[Stored data entries]
(* ===== verification/ClockedObject.v ===== *)
(** * Clocked objects: gem5/src/sim/clocked_object.hh

    An object keeps the tick of its next clock edge and its cycle, and brings
    them up to date when asked. *)

From Stdlib Require Import ZArith Lia.
From stdpp Require Import base numbers.
From S2P Require Import Prelude Bits.

#[local] Open Scope Z_scope.

Module ClockedObject.

(** [tick] and [cycle]; the period is that of the clock domain. *)
Record t := mk { tick : Z; cycle : Z }.

Definition new : t := mk 0 0.

Definition update (now clockPeriod : Z) (c : t) : t :=
  if now <=? tick c then c
  else
    let c := mk (wrap 64 (tick c + clockPeriod)) (wrap 64 (cycle c + 1)) in
    if now <=? tick c then c
    else
      let elapsedCycles := divCeil (wrap 64 (now - tick c)) clockPeriod in
      mk (wrap 64 (tick c + elapsedCycles * clockPeriod)) (wrap 64 (cycle c + elapsedCycles)).

Definition resetClock (now clockPeriod : Z) : t :=
  let elapsedCycles := divCeil now clockPeriod in
  mk (wrap 64 (elapsedCycles * clockPeriod)) elapsedCycles.

Definition clockEdge (now clockPeriod cycles : Z) (c : t) : Z * t :=
  let c := update now clockPeriod c in (wrap 64 (tick c + clockPeriod * cycles), c).
Definition curCycle (now clockPeriod : Z) (c : t) : Z * t := let c := update now clockPeriod c in (cycle c, c).
Definition nextCycle (now clockPeriod : Z) (c : t) : Z * t := clockEdge now clockPeriod 1 c.
Definition ticksToCycles (t clockPeriod : Z) : Z := divCeil t clockPeriod.

(** The object is on an edge and has counted the edges. *)
Record onEdge (period : Z) (c : t) : Prop := {
  oe_cycle : 0 <= cycle c;
  oe_tick : tick c = cycle c * period }.

Lemma divCeil_spec a b : 0 <= a -> 0 < b -> a + b <= 2 ^ 64 -> let n := divCeil a b in
  0 <= n /\ a <= n * b < a + b.
Proof.
  intros Ha Hb Hs n. unfold n, divCeil, wrap. rewrite Z.mod_small by lia.
  pose proof (Z.div_mod (a + b - 1) b). pose proof (Z.mod_pos_bound (a + b - 1) b). split; [apply Z.div_pos; lia|]. nia.
Qed.

(** Clock edges.  Once up to date, an object is at the first clock edge not
    before the current tick, or stays at a later edge it had already reached,
    and its cycle counts the edges; the edge of a later cycle is as many
    periods on. *)
Theorem update_next_edge now period cycles c : onEdge period c -> 0 < period -> 0 <= now -> 0 <= cycles ->
  Z.max now (tick c) + period * (cycles + 1) < 2 ^ 64 ->
  let '(edge, c') := clockEdge now period cycles c in
  onEdge period c' /\ now <= tick c' /\ tick c <= tick c' /\
  (tick c < now -> tick c' < now + period) /\ (now <= tick c -> tick c' = tick c) /\
  edge = tick c' + period * cycles.
Proof.
  intros [Hc Ht] Hp Hn Hcy Hb. unfold clockEdge.
  assert (Hu : onEdge period (update now period c) /\ now <= tick (update now period c) /\ tick c <= tick (update now period c) /\
    (tick c < now -> tick (update now period c) < now + period) /\ (now <= tick c -> tick (update now period c) = tick c)).
  { unfold update. destruct (Z.leb_spec now (tick c)); [split; [by split|lia]|]. cbn [tick cycle].
    assert (tick c + period < 2 ^ 64) by nia. assert (0 <= tick c) by nia. assert (cycle c + 1 < 2 ^ 64) by nia.
    unfold wrap. rewrite (Z.mod_small (tick c + period)), (Z.mod_small (cycle c + 1)) by lia.
    destruct (Z.leb_spec now (tick c + period)); cbn [tick cycle]; [split; [split; cbn; nia|lia]|].
    rewrite (Z.mod_small (now - (tick c + period))) by lia.
    destruct (divCeil_spec (now - (tick c + period)) period) as [D1 D2]; [lia..|nia|].
    set (n := divCeil _ _) in *. rewrite !Z.mod_small by nia. split; [split; cbn; nia|]. nia. }
  destruct Hu as (H1 & H2 & H3 & H4 & H5). do 5 (split; [done|]). unfold wrap. apply Z.mod_small. nia.
Qed.

Lemma update_next_edge_witness : let '(edge, c') := clockEdge 1234 500 2 new in tick c' = 1500 /\ edge = 2500.
Proof.
  pose proof (update_next_edge 1234 500 2 new) as H. destruct (clockEdge 1234 500 2 new) as [edge c'] eqn:E.
  destruct H as (_ & _ & _ & _ & _ & He); [split; cbn; lia|lia..|vm_compute; reflexivity|].
  vm_compute in E. injection E as <- <-. split; [reflexivity|exact He].
Defined.

End ClockedObject.
(* ===== verification/SimpleMem.v ===== *)
(** * The simple memory: gem5/src/mem/simple_mem.hh and simple_mem.cc

    A memory with a latency and a bandwidth: atomic and functional accesses at
    once, timing accesses through a queue of responses.  The two events of the
    memory are the ticks they are scheduled at. *)

From Stdlib Require Import ZArith Lia.
From stdpp Require Import base gmap numbers list.
From S2P Require Import Prelude Bits AddrRange MemCmd Request Packet AbstractMem.

#[local] Open Scope Z_scope.
#[local] Open Scope outcome_scope.

Module SimpleMem.

Record DeferredPacket := mkDeferred { pkt : Packet.t; tick : Z }.

(** [duration n] is the product of a size and the bandwidth, a [double]; [rng]
    gives the numbers the random generator returns, [drawn] of them so far.
    [retriesSent] and [deleted] count what the memory asks of others. *)
Record t := mk {
  mem : AbstractMem.t;
  latency : Z;
  latency_var : Z;
  rng : nat -> Z;
  drawn : nat;
  duration : Z -> Z;
  packetQueue : list DeferredPacket;
  isBusy : bool;
  retryReq : bool;
  retryResp : bool;
  releaseEvent : option Z;
  dequeueEvent : option Z;
  pendingDelete : list Packet.t;
  drainManager : option nat;
  signalled : list nat;
  retriesSent : nat
}.
Lemma clearLoadLocks_total r a n pat b : reqFor r a n pat -> exists l, CacheBlk.clearLoadLocks (Some r) b = Done (CacheBlk.withLocks l b).
Proof.
  intros Hr. cbn. assert (E : forall l, exists l', CacheBlk.eraseOverlapping r l = Done l').
  { induction l as [|x l [l' IH]]; [by exists []|]. cbn. unfold CacheBlk.overlapping, Request.getPaddr, Request.getSize, Request.guarded.
    pose proof (rf_paddr _ _ _ _ Hr) as E1. pose proof (rf_size _ _ _ _ Hr) as E2. unfold Request.hasPaddr, Request.hasSize in *.
    rewrite E1, E2. cbn [obind]. rewrite IH. by eexists. }
  destruct (E (CacheBlk.lockList b)) as [l' ->]. by eexists.
Qed.

(** The blocks after a write to the line of block [i]. *)
Lemma blks_after_write i b b' a d host' : CacheTags.blks (tags c) !! i = Some b -> CacheBlk.isValid b = true ->
  CacheTags.regenerateBlkAddr g (CacheBlk.tag b) (CacheBlk.set b) = a - a mod bs -> a mod bs + Z.of_nat (length d) <= bs ->
  written st host a d host' -> blkOK g st host' b' ->
  forall k x, <[i := b']> (CacheTags.blks (tags c)) !! k = Some x -> blkOK g st host' x.
Proof.
  intros Hb Hv Ha Hl Hw Hb' k x. rewrite list_lookup_insert_Some. intros [(-> & -> & _)|(Hne & Hk)]; [done|].
  pose proof (ck_blks _ _ _ Hc _ _ Hk) as [H1 H2 H3 H4 H5 H6]. split; try done. intros Hvx. specialize (H6 Hvx). cbv zeta in *.
  destruct (_ <? patternBase); [|done]. destruct H6 as [Hin Hd].
  pose proof (ck_size _ _ _ Hc) as Eb. pose proof (bs_pos c st host Hc) as Hbs.
  assert (Hin' : inStore st host' (CacheTags.regenerateBlkAddr g (CacheBlk.tag x) (CacheBlk.set x)) (CacheTags.blkSize g)).
  { unfold inStore. rewrite (proj1 Hw). exact Hin. }
  split; [done|]. rewrite Hd. symmetry. eapply written_other; [done|done|].
  assert (Hx : CacheTags.regenerateBlkAddr g (CacheBlk.tag x) (CacheBlk.set x) <> a - a mod bs).
  { intros E. apply Hne. eapply (line_unique c st host Hc i k b x); try done. congruence. }
  pose proof (regenerate_multiple c st host Hc (CacheBlk.tag x) (CacheBlk.set x)) as Hm. rewrite <- Eb.
  pose proof (line_multiple c st host Hc a) as Hm'.
  pose proof (Z.mod_pos_bound a bs ltac:(lia)).
  destruct (multiples_apart bs _ _ ltac:(lia) Hm Hm') as [|[|]]; [done|left|right]; lia.
Qed.

Lemma satisfy_write now p a n d s i b : stores s st host -> pktOf p MemCmd.WriteReq a n d -> reqFor (Packet.req p) a n 0 ->
  inStore st host a n -> a mod bs + n <= bs ->
  CacheTags.blks (tags c) !! i = Some b -> CacheBlk.isValid b = true ->
  CacheTags.regenerateBlkAddr g (CacheBlk.tag b) (CacheBlk.set b) = a - a mod bs ->
  exists p' c' s' host', satisfyCpuSideRequest fresh now p (InTags i) false false c s = Done (p', c', s') /\
    pktOf p' MemCmd.WriteReq a n d /\ stores s' st host' /\ written st host a d host' /\ cacheOK c' st host' /\ prm c' = prm c.
Proof.
  intros Hs Hp Hr Hin Hl Hb Hv Ha. pose proof (ck_blks _ _ _ Hc _ _ Hb) as Hbo. pose proof (bo_state _ _ _ _ Hbo Hv) as Hex.
  destruct (exclusive_bits _ Hex) as (_ & _ & Hw & _). pose proof (po_len _ _ _ _ _ Hp) as Hlen. pose proof (ck_size _ _ _ Hc) as Eb.
  assert (Ha0 : 0 <= a < patternBase) by (destruct (addr_bounds c st host Hc a n 0 Hin Hl) as [? _]; [lia|done]).
  pose proof (bs_pos c st host Hc) as Hbs. pose proof (line_inStore c st host Hc a n Hin Hl) as Hlin. pose proof (Z.mod_pos_bound a bs) as Hmod.
  (* the block holds the line *)
  pose proof (bo_data _ _ _ _ Hbo Hv) as Hda. cbv zeta in Hda. rewrite Ha, <- Eb in Hda.
  rewrite (proj2 (Z.ltb_lt _ _)) in Hda by lia. destruct Hda as [_ Hda].
  (* the temporary packet *)
  destruct (clearLoadLocks_total (Packet.req p) a n 0 b Hr) as [lk Hlk].
  destruct (allocate_new fresh Hfresh (Packet.req p) MemCmd.WriteReq a n 0 Hr) as (tp & Htp & Ht & Et & _); [destruct Hin; lia|].
  destruct (pktOf_setData d 0 tp _ a n _ Ht) as (tp' & Htp' & Ht' & Et' & _); [lia|lia|].
  assert (E : take (Z.to_nat n) (drop (Z.to_nat 0) d) = d) by (apply take_ge; cbn; lia). rewrite E in Ht'.
  destruct (functional_write s st host tp' a n d Hs Ht' Hin) as (tq & s' & host' & Hsf & Erq & Hs' & Hwr).
  assert (Hcopy : memcpy (CacheBlk.data b) (a mod bs) d 0 n = Done (bytesAt st host' (a - a mod bs) (Z.to_nat bs))).
  { rewrite Hda. replace (a mod bs) with (a - (a - a mod bs)) at 2 by lia. rewrite <- Hlen.
    apply written_line; [done|done|lia|lia]. }
  set (d' := bytesAt st host' (a - a mod bs) (Z.to_nat bs)) in *.
  set (b3 := CacheBlk.setStatus CacheBlk.BlkDirty (CacheBlk.withData d' (CacheBlk.withLocks lk b))).
  set (tg := CacheTags.setBlk i b3 (CacheTags.setBlk i (CacheBlk.withData d' (CacheBlk.withLocks lk b)) (CacheTags.setBlk i (CacheBlk.withLocks lk b) (tags c)))).
  assert (Hch : changed i b b3 (tags c) tg).
  { split; try done. cbn. by rewrite !list_insert_insert_eq. }
  exists (Packet.withReq (Packet.req tq) p), (withTags tg c), s', host'. split; [|split; [|split; [done|split; [done|split; [|done]]]]].
  - unfold satisfyCpuSideRequest, getBlk. rewrite (proj2 (getBlk_Done _ _ _) Hb). cbn [obind].
    rewrite (getOffset_spec p _ a n d Hp) by lia. cbn [obind]. rewrite (po_size _ _ _ _ _ Hp). cbn [obind].
    rewrite (po_cmd _ _ _ _ _ Hp), Hv, (proj2 (Z.leb_le _ _) Hl).
    change (MemCmd.isRequest MemCmd.WriteReq) with true. change (MemCmd.isWrite MemCmd.WriteReq) with true.
    change (MemCmd.isWriteInvalidate MemCmd.WriteReq) with false. rewrite decide_False by done. cbn [negb andb orb].
    unfold CacheBlk.isWritable. rewrite Hw. cbn [negb]. unfold CacheBlk.checkWrite. rewrite (po_cmd _ _ _ _ _ Hp).
    change (MemCmd.isLLSC MemCmd.WriteReq) with false. rewrite Hlk. cbn [obind].
    unfold writeThrough, getBlk. cbn [setBlk withTags tags prm].
    assert (Hi : forall x tg', (i < length (CacheTags.blks tg'))%nat -> CacheTags.getBlk i (CacheTags.setBlk i x tg') = Done x).
    { intros x tg' Hi. apply getBlk_Done. by apply list_lookup_insert_eq. }
    pose proof (lookup_lt_Some _ _ _ Hb) as Hilt. rewrite Hi by done. cbn [obind].
    unfold Packet.writeDataToBlock. rewrite (getOffset_spec p _ a n d Hp) by lia. cbn [obind].
    unfold Packet.writeDataAt. rewrite (po_data _ _ _ _ _ Hp), (po_size _ _ _ _ _ Hp). cbn [obind CacheBlk.withLocks CacheBlk.data].
    rewrite Hcopy. cbn [obind]. rewrite Htp. cbn [obind]. rewrite Htp'. cbn [obind]. rewrite Hsf. cbn [obind].
    unfold updBlk, getBlk. cbn [setBlk withTags tags prm]. rewrite Hi by (cbn; by rewrite length_insert). done.
  - by apply pktOf_withReq.
  - assert (Hv3 : CacheBlk.isValid b3 = true) by (apply exclusive_bits; by apply exclusive_dirty).
    apply (cacheOK_host c st host host'); [done|apply Hwr| |done|].
    + eapply changed_same_line; [apply (ck_tags _ _ _ Hc)|done|done|]. intros _. split; [done|]. split; [done|].
      rewrite (exclusive_notSecure b Hex). symmetry. apply exclusive_notSecure. by apply exclusive_dirty.
    + rewrite (ch_blks _ _ _ _ _ Hch). eapply (blks_after_write i b b3 a d host'); try done; [by rewrite Hlen|].
      split; try done.
      * cbn. unfold d'. assert (inStore st host' (a - a mod bs) bs) as Hli by (unfold inStore; rewrite (proj1 Hwr); exact Hlin).
        rewrite (length_bytesAt _ _ _ _ Hli). done.
      * intros Hx. congruence.
      * intros _. by apply exclusive_dirty.
      * intros _. by apply (bo_master _ _ _ _ Hbo).
      * intros _. by apply (bo_tag _ _ _ _ Hbo).
      * intros _. cbv zeta. change (CacheBlk.tag b3) with (CacheBlk.tag b). change (CacheBlk.set b3) with (CacheBlk.set b). rewrite Ha, <- Eb.
        rewrite (proj2 (Z.ltb_lt _ _)) by lia. split; [|done]. unfold inStore. rewrite (proj1 Hwr). exact Hlin.
Qed.
(* ===== verification/CacheTiming.v ===== *)
(** * The cache in timing mode: gem5/src/mem/cache/cache_impl.hh, base.hh and base.cc

    The whole handlers of timing requests, responses and snoops, the choice of
    the next packet to send, and the blocking of the port to the processor.
    The other ends of the ports and the prefetcher are the state [S]; they do
    not call back into the cache while it handles a packet. *)

From Stdlib Require Import ZArith Lia.
From stdpp Require Import base gmap numbers list.
From S2P Require Import Prelude Bits AddrRange MemCmd Request Packet AbstractMem CacheBlk CacheTags MSHR MSHRQueue PacketQueue ClockedObject Cache.

#[local] Open Scope Z_scope.
#[local] Open Scope outcome_scope.

Module CacheTiming.
Import Cache.

(** ** Ports and prefetcher *)

(** A request down and a snoop up modify their packet in place. *)
Class TimingPorts (S : Type) := {
  sendTimingReq : Packet.t -> S -> outcome (bool * Packet.t * S);
  sendTimingSnoopReq : Packet.t -> S -> outcome (Packet.t * S) }.

(** The prefetcher looks into the cache with [inCache] and [inMissQueue]. *)
Class Prefetcher (S : Type) := {
  notify : Z -> Packet.t -> (Z -> bool -> outcome bool) -> (Z -> bool -> outcome bool) -> S -> outcome (Z * S);
  getPacket : Z -> S -> outcome (option Packet.t * S);
  nextPrefetchReadyTime : S -> Z }.

(** ** State *)

(** [BaseCache::BlockedCause]; the first two are the two queues. *)
Inductive BlockedCause := Blocked_NoMSHRs | Blocked_NoWBBuffers | Blocked_NoTargets.
Inductive MSHRQueueIndex := MSHRQueue_MSHRs | MSHRQueue_WriteBuffer.
#[global] Instance MSHRQueueIndex_eq_dec : EqDecision MSHRQueueIndex.
Proof. solve_decision. Defined.

Definition causeIndex (b : BlockedCause) : Z :=
  match b with Blocked_NoMSHRs => 0 | Blocked_NoWBBuffers => 1 | Blocked_NoTargets => 2 end.
Definition causeOf (q : MSHRQueueIndex) : BlockedCause :=
  match q with MSHRQueue_MSHRs => Blocked_NoMSHRs | MSHRQueue_WriteBuffer => Blocked_NoWBBuffers end.

Record params := mkParams {
  responseLatency : Z;
  numTarget : Z;
  addrRanges : list AddrRange.t;
  hasPrefetcher : bool;
  prefetchOnAccess : bool
}.

(** [CacheSlavePort]: [sendRetryEvent] is the tick of the event, if scheduled. *)
Record slavePort := mkPort {
  blocked_ : bool;
  mustSendRetry : bool;
  sendRetryEvent : option Z;
  retriesSent : nat
}.

Record stats := mkStats {
  blocked_causes : gmap Z Z;
  blocked_cycles : gmap Z Z;
  mshr_hits : gmap (nat * Z) Z;
  mshr_misses : gmap (nat * Z) Z;
  mshr_miss_latency : gmap (nat * Z) Z;
  mshr_uncacheable_lat : gmap (nat * Z) Z;
  missLatency : gmap (nat * Z) Z
}.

▶ [WHAT IS EXPECTED]:
If a line of the entries above holds the word "Prelude", count it; report only how many such lines there are.

▶ [SOLUTION]:
3